Arthur Gorrie
A huge increase in ambulance callouts in the area which would be served by a permanent ambulance station at Glenwood is still apparently not enough to justify building one.
State government figures show a 42 per cent rise in ambulance callouts in four years from 2018 to 2022, the numbers rising from 572 to 811.

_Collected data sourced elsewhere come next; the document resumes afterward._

(** The same world with every signal delivered. *)
Definition delivered (w : world) : world :=
  {| clock0 := clock0 w; launch := launch w; child_out := child_out w;
     child_err := child_err w; ticks := ticks w; wait0 := wait0 w;
     sigterm := None; grace_obs := grace_obs w; sigkill := None;
     sigkill_fallback := None; comm := comm w |}.

(** ** Sample runs *)

Definition text_line (s : string) : string := (s ++ Py.nl)%string.

(** A child that writes a line on each stream and exits with code 3. *)
Definition w_hello : world :=
  {| clock0 := 0; launch := Ret 4242;
     child_out := [Line (text_line "a")]; child_err := [Line (text_line "e")];
     ticks := [ {| now_top := 1 # 10; ready := [(Stdout, 1 # 10); (Stderr, 1 # 10)];
                   now_idle := 1 # 10; waited := None |};
                {| now_top := 2 # 10; ready := [(Stdout, 2 # 10)];
                   now_idle := 2 # 10; waited := Some 3 |} ];
     wait0 := Some 3; sigterm := None; grace_obs := []; sigkill := None;
     sigkill_fallback := None; comm := CommOk "" "" 3 |}.

(** Two passes of one second each in which nothing is ready. *)
Definition silent_ticks : list tick :=
  [ {| now_top := 1 # 10; ready := []; now_idle := 11 # 10; waited := None |};
    {| now_top := 12 # 10; ready := []; now_idle := 22 # 10; waited := None |} ].

(** A silent child that ends on SIGTERM during the grace window. *)
Definition w_stuck : world :=
  {| clock0 := 0; launch := Ret 4242; child_out := []; child_err := [];
     ticks := silent_ticks;
     wait0 := None; sigterm := None; grace_obs := [None; None; Some (-15)];
     sigkill := None; sigkill_fallback := None; comm := CommOk "" "" (-15) |}.

(** A silent child of another user: no signal may be sent to its group. *)
Definition w_denied : world :=
  {| clock0 := 0; launch := Ret 4242; child_out := []; child_err := [];
     ticks := silent_ticks;
     wait0 := None; sigterm := Some PermissionError; grace_obs := [];
     sigkill := Some PermissionError; sigkill_fallback := Some PermissionError;
     comm := CommRaises None |}.

(** A silent child that ignores SIGTERM and cannot be sent SIGKILL. *)
Definition w_unkillable : world :=
  {| clock0 := 0; launch := Ret 4242; child_out := []; child_err := [];
     ticks := silent_ticks;
     wait0 := None; sigterm := None; grace_obs := [];
     sigkill := Some PermissionError; sigkill_fallback := Some PermissionError;
     comm := CommRaises None |}.

(** SIGTERM is refused, the fallback SIGKILL is delivered. *)
Definition w_term_refused : world :=
  {| clock0 := 0; launch := Ret 4242; child_out := []; child_err := [];
     ticks := silent_ticks;
     wait0 := None; sigterm := Some PermissionError; grace_obs := [];
     sigkill := None; sigkill_fallback := None; comm := CommOk "" "" (-9) |}.

(** A silent child that ignores SIGTERM and is killed after the grace window. *)
Definition w_stubborn : world :=
  {| clock0 := 0; launch := Ret 4242; child_out := []; child_err := [];
     ticks := silent_ticks;
     wait0 := None; sigterm := None; grace_obs := [];
     sigkill := None; sigkill_fallback := None; comm := CommOk "" "" (-9) |}.

(** A child that has written one line and exited with code 0 by the
    time the loop is entered. *)
Definition w_echo : world :=
  {| clock0 := 0; launch := Ret 4242; child_out := [Line (text_line "hi")]; child_err := [];
     ticks := [ {| now_top := 1 # 100; ready := [(Stdout, 1 # 100)];
                   now_idle := 1 # 100; waited := Some 0 |} ];
     wait0 := Some 0; sigterm := None; grace_obs := []; sigkill := None;
     sigkill_fallback := None; comm := CommOk (text_line "hi") "" 0 |}.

The figures were obtained from former Health Ministers Steven Miles for the earlier figures and Yvette D’Ath for more recent records.
They include calls to addresses at Anderleigh, Bauple Forest, Glenwood, Gootchie, Gunalda, Kanigan and Neerdie.
Ms D’Ath, who has since been moved in a Cabinet reshuffle, said that from 2019 to 2022, 2867 ambulances were sent to 2547 incidents, some requiring multiple ambulances.
She was responding to a Question on Notice from Gympie MP Tony Perrett on 10 May.
Ms D’Ath, now Attorney General, was responding as Health Minister when she also revealed that ambulances attended 30 patients within Glenwood and surrounding districts during 2022.
Those figures also showed a big increase from 2019 to 2022.
Mr Perrett has been pushing the issue and pressing for a Glenwood ambulance station for more than four years, going back to 28 March 2019.
“We all know that minutes count in saving lives and an ambulance station nearby can help wipe out those crucial minutes.,” he said in 2019.
Dr Miles, who was then in charge as Minister, declined to express support for a permanent Glenwod station, a situation which Mr Perrett says has not changed.